Description of the task
Keep only the lines from the start of the data through the line containing "conversion to PascalCase followed", and output them exactly.

[Stored items]
= = = = = = =
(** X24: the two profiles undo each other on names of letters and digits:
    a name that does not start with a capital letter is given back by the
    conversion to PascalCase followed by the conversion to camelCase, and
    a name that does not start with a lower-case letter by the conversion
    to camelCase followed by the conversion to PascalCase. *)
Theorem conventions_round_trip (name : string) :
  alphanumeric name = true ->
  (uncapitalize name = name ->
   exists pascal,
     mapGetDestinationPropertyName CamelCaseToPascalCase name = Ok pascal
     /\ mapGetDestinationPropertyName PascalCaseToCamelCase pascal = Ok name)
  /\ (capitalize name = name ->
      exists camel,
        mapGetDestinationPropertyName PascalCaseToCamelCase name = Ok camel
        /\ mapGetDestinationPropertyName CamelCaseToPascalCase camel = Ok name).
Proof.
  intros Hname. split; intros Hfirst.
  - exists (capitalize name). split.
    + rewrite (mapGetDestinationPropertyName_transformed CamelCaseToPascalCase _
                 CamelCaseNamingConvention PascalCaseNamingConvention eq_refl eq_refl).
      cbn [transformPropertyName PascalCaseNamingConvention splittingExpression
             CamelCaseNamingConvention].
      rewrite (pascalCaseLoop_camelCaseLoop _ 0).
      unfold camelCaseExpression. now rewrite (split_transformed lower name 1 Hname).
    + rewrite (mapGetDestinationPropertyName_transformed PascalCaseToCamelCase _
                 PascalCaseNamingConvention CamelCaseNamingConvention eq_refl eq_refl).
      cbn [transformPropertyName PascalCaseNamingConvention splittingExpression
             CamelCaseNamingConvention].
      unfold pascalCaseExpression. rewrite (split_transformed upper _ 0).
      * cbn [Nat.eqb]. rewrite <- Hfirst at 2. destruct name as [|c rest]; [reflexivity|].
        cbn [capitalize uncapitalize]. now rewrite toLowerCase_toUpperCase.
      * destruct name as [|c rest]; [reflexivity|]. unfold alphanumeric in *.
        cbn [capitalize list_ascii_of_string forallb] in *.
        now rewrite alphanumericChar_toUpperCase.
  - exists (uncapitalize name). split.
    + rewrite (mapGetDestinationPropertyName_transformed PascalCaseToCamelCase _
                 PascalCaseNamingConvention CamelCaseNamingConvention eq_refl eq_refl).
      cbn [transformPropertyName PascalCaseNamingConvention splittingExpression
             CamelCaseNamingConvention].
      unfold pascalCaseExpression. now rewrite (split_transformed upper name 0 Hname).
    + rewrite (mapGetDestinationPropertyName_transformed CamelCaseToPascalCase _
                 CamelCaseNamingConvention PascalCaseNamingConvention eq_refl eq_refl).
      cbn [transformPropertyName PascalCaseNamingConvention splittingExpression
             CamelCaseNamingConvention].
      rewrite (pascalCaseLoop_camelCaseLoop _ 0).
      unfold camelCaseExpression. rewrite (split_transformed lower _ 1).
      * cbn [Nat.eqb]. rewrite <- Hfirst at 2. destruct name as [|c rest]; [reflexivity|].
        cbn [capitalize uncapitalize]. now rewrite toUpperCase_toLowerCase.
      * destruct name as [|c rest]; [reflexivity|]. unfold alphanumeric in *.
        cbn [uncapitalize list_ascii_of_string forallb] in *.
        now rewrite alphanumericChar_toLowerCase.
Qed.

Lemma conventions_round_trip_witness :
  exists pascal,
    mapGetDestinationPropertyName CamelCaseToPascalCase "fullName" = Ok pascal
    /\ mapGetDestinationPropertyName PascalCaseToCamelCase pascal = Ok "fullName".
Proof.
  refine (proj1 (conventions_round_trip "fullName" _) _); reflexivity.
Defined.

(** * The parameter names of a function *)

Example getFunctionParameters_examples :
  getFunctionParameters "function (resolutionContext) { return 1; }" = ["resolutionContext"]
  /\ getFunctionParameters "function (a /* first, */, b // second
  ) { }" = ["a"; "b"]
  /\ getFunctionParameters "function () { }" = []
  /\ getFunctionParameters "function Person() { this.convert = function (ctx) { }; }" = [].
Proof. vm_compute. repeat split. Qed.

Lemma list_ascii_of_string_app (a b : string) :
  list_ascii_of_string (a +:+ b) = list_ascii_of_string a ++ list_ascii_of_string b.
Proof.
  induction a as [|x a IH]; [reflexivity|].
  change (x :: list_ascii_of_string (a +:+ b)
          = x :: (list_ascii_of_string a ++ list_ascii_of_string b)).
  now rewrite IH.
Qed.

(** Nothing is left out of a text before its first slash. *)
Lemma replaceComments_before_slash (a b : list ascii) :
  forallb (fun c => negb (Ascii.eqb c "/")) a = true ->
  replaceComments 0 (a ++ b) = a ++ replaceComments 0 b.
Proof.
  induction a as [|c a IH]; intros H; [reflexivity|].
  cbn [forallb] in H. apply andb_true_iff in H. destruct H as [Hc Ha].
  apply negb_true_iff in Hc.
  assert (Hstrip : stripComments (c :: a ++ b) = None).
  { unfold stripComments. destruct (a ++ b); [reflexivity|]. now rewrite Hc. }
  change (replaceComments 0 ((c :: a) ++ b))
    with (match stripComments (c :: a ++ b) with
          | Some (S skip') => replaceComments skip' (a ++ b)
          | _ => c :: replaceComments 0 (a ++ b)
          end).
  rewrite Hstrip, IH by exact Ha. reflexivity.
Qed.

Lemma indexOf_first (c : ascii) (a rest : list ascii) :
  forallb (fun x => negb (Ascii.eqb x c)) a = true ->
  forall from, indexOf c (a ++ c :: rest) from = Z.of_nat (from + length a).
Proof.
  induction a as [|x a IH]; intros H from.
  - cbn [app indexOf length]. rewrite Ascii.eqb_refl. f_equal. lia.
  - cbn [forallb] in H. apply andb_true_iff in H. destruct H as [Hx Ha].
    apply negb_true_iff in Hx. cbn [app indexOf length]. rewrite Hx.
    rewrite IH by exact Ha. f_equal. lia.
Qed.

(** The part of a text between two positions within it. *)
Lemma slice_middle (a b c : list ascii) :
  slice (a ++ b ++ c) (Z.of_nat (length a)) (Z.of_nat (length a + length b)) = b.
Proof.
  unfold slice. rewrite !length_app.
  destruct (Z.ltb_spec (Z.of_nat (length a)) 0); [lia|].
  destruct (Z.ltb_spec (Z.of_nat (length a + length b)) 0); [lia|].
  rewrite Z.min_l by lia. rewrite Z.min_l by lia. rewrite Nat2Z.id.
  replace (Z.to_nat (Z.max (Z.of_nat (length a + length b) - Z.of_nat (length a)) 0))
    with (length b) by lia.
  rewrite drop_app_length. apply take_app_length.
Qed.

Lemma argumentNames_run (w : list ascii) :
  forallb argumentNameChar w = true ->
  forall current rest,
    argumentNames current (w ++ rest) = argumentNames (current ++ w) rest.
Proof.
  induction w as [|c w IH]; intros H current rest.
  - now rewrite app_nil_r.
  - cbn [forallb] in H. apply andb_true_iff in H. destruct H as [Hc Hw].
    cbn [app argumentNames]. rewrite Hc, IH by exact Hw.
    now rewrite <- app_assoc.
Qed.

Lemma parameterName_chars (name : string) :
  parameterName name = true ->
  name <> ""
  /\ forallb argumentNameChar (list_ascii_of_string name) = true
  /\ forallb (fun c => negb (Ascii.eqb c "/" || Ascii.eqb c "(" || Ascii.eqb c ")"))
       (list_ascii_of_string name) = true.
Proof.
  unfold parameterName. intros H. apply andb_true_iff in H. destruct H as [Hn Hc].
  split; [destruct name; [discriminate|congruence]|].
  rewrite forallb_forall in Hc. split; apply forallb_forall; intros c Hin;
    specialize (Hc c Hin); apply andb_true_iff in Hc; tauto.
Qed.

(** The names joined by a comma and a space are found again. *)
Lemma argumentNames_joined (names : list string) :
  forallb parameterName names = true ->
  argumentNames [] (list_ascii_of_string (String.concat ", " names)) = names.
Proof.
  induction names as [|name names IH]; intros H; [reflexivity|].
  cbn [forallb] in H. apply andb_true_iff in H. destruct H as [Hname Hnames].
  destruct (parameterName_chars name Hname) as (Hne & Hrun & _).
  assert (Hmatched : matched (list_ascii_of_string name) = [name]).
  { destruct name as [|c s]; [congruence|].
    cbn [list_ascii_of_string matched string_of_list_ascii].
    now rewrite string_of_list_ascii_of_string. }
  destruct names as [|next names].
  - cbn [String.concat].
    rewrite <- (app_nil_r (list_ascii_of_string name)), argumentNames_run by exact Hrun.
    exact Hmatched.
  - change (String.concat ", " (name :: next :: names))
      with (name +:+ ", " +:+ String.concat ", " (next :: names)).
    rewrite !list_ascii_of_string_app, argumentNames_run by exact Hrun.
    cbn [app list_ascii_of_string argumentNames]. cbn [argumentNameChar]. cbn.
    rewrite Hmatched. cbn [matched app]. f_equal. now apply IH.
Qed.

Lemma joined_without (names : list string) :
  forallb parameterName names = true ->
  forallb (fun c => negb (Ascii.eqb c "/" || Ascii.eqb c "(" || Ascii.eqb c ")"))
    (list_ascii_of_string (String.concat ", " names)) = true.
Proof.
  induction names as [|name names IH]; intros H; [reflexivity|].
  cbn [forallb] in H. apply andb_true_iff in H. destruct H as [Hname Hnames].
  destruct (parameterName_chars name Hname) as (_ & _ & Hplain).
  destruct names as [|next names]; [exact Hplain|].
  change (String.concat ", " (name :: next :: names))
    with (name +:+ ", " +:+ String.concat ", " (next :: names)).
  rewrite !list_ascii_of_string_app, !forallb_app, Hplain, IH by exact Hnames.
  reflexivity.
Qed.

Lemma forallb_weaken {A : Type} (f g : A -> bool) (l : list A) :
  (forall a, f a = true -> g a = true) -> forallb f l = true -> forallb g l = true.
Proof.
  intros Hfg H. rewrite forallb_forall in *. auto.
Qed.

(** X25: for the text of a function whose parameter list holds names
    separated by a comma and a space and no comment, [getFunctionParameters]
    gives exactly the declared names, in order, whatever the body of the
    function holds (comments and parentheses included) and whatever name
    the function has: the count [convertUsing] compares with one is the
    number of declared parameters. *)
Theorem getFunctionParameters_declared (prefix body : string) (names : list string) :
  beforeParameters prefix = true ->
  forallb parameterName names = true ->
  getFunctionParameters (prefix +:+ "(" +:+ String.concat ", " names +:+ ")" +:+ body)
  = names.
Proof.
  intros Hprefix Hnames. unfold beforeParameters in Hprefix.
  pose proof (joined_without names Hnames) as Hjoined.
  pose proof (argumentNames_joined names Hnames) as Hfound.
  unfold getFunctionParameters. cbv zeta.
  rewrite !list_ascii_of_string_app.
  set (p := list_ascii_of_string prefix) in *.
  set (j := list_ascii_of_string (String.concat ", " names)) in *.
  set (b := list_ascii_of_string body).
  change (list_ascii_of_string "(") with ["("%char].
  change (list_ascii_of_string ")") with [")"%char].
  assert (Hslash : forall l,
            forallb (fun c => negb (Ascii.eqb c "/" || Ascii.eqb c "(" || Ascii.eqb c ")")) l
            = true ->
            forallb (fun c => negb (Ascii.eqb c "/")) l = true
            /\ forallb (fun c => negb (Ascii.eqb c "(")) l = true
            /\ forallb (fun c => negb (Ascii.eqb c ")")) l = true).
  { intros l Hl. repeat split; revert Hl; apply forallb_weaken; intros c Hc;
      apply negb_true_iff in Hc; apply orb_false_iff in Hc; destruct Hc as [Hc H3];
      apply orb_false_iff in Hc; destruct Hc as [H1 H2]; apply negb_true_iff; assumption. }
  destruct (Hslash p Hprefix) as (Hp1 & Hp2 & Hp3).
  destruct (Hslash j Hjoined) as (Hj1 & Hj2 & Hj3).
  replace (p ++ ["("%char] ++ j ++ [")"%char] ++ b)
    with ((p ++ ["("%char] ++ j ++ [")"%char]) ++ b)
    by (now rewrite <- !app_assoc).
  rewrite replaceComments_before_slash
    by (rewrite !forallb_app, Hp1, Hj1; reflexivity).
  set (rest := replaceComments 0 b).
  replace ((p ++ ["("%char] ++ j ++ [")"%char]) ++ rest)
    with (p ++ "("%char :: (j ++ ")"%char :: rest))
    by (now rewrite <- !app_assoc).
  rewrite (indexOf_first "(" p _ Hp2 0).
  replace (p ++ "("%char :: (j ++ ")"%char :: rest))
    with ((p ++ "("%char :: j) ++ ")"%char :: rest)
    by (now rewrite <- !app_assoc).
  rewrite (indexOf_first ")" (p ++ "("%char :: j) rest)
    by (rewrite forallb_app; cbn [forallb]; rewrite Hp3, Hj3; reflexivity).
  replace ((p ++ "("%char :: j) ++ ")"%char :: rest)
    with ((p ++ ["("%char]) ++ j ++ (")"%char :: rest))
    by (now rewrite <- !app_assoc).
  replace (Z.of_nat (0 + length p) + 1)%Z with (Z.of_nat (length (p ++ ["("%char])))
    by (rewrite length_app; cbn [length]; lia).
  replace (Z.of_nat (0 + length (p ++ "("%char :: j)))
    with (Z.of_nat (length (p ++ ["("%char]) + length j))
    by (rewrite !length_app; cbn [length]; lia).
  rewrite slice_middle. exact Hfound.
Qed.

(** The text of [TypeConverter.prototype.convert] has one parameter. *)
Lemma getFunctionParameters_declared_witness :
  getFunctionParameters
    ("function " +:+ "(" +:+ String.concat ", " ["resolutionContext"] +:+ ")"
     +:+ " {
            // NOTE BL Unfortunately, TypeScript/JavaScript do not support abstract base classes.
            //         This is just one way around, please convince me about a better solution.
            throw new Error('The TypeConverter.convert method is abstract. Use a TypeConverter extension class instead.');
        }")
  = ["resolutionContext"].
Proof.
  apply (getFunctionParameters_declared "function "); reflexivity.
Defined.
= = = = = = =
Answer section
(** X24: the two profiles undo each other on names of letters and digits:
    a name that does not start with a capital letter is given back by the
    conversion to PascalCase followed by the conversion to camelCase, and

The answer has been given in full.